Where a line of the data below has the string "released", copy that line.

**Excerpts from a dataset**.
BEGIN
(** [Engine::Impl] *)
Record QImpl := mk_qimpl {
  q_conn : T;
  q_options : QuicOptions;
  q_failed : bool;
  q_ended : bool;
  q_clock : Z;
  q_buffered : Z;
  q_received : Z;
  q_remote_bidi_limit : Z;
  q_events : list QEvent;
  q_streams : gmap Z QStream;
}.

Definition set_conn (t : T) (s : QImpl) : QImpl :=
  mk_qimpl t (q_options s) (q_failed s) (q_ended s) (q_clock s) (q_buffered s) (q_received s)
    (q_remote_bidi_limit s) (q_events s) (q_streams s).
Definition set_failed (s : QImpl) : QImpl :=
  mk_qimpl (q_conn s) (q_options s) true (q_ended s) (q_clock s) (q_buffered s) (q_received s)
    (q_remote_bidi_limit s) (q_events s) (q_streams s).
Definition set_ended (s : QImpl) : QImpl :=
  mk_qimpl (q_conn s) (q_options s) (q_failed s) true (q_clock s) (q_buffered s) (q_received s)
    (q_remote_bidi_limit s) (q_events s) (q_streams s).
Definition set_clock (now : Z) (s : QImpl) : QImpl :=
  mk_qimpl (q_conn s) (q_options s) (q_failed s) (q_ended s) now (q_buffered s) (q_received s)
    (q_remote_bidi_limit s) (q_events s) (q_streams s).
Definition set_buffered (n : Z) (s : QImpl) : QImpl :=
  mk_qimpl (q_conn s) (q_options s) (q_failed s) (q_ended s) (q_clock s) n (q_received s)
    (q_remote_bidi_limit s) (q_events s) (q_streams s).
Definition set_received (n : Z) (s : QImpl) : QImpl :=
  mk_qimpl (q_conn s) (q_options s) (q_failed s) (q_ended s) (q_clock s) (q_buffered s) n
    (q_remote_bidi_limit s) (q_events s) (q_streams s).
Definition set_remote_limit (n : Z) (s : QImpl) : QImpl :=
  mk_qimpl (q_conn s) (q_options s) (q_failed s) (q_ended s) (q_clock s) (q_buffered s) (q_received s)
    n (q_events s) (q_streams s).
Definition set_events (es : list QEvent) (s : QImpl) : QImpl :=
  mk_qimpl (q_conn s) (q_options s) (q_failed s) (q_ended s) (q_clock s) (q_buffered s) (q_received s)
    (q_remote_bidi_limit s) es (q_streams s).
Definition set_streams (m : gmap Z QStream) (s : QImpl) : QImpl :=
  mk_qimpl (q_conn s) (q_options s) (q_failed s) (q_ended s) (q_clock s) (q_buffered s) (q_received s)
    (q_remote_bidi_limit s) (q_events s) m.

Definition put_stream (id : Z) (st : QStream) (s : QImpl) : QImpl :=
  set_streams (<[id := st]> (q_streams s)) s.
Definition erase_stream (id : Z) (s : QImpl) : QImpl := set_streams (delete id (q_streams s)) s.

(** A call of the library that makes no callbacks. *)
Definition tcp_do (f : T -> T) (s : QImpl) : QImpl := set_conn (f (q_conn s)) s.

(** [capacity()] *)
Definition capacity (s : QImpl) : bool :=
  Z.of_nat (size (q_streams s)) <? qo_max_streams (q_options s) * 2 + 8.

(** [if (s.events.size() >= 4096) return NGTCP2_ERR_CALLBACK_FAILURE; push_back] *)
Definition push_event (e : QEvent) (s : QImpl) : Z * QImpl :=
  if (queue_limit <=? length (q_events s))%nat then (NGTCP2_ERR_CALLBACK_FAILURE, s)
  else (0, set_events (q_events s ++ [e]) s).

(** ** The callbacks *)

(** [receive_data] *)
Definition on_stream_data (fin : bool) (id : Z) (data : bytes) (s : QImpl) : Z * QImpl :=
  if (wrap64 (qo_max_buffered_bytes (q_options s) - q_received s) <? len data) ||
     (bool_decide (q_streams s !! id = None) && negb (capacity s)) ||
     (queue_limit <=? length (q_events s))%nat
  then (NGTCP2_ERR_CALLBACK_FAILURE, s)
  else
    let st := default new_qstream (q_streams s !! id) in
    let s := put_stream id (set_unread (st_unread st + len data) st) s in
    let s := set_received (q_received s + len data) s in
    (0, set_events (q_events s ++ [mk_qevent QKind.data id data 0 fin]) s).

(** The [while] of [acknowledged]: the chunks left, and [buffered] less those gone. *)
Fixpoint release_acked (upto : Z) (q : list Chunk) (buffered : Z) : list Chunk * Z :=
  match q with
  | [] => ([], buffered)
  | c :: rest =>
      if c_submitted c && (c_start c + len (c_bytes c) <=? upto)
      then release_acked upto rest (wrap64 (buffered - len (c_bytes c)))
      else (q, buffered)
  end.

(** [acknowledged] *)
Definition on_acked (id offset size : Z) (s : QImpl) : Z * QImpl :=
  let s := match q_streams s !! id with
           | None => s
           | Some st =>
               let '(q, b) := release_acked (offset + size) (st_chunks st) (q_buffered s) in
               set_buffered b (put_stream id (set_chunks q st) s)
           end in
  push_event (mk_qevent QKind.acknowledged id [] size false) s.

(** [for (auto& c : chunks) s.buffered -= c.bytes.size();] *)
Definition drop_chunks (q : list Chunk) (buffered : Z) : Z :=
  foldl (fun b c => wrap64 (b - len (c_bytes c))) buffered q.

(** Give a peer the credit for a new stream, once one of its streams is gone. *)
Definition return_stream_credit (id : Z) (s : QImpl) : QImpl :=
  if tcp_is_local_stream id (q_conn s) then s
  else tcp_do (tcp_extend_max_streams (tcp_is_bidi_stream id)) s.

(** [stream_close] *)
Definition on_stream_close (id code : Z) (s : QImpl) : Z * QImpl :=
  let '(released, s) :=
    match q_streams s !! id with
    | None => (true, s)
    | Some st =>
        let s := set_buffered (drop_chunks (st_chunks st) (q_buffered s)) s in
        let st := set_stream_closed (set_chunks [] st) in
        if st_unread st =? 0 then (true, erase_stream id s) else (false, put_stream id st s)
    end in
  let s := if released : bool then return_stream_credit id s else s in
  push_event (mk_qevent QKind.closed id [] code false) s.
END
**Written solution**.
  let '(released, s) :=
  let s := if released : bool then return_stream_credit id s else s in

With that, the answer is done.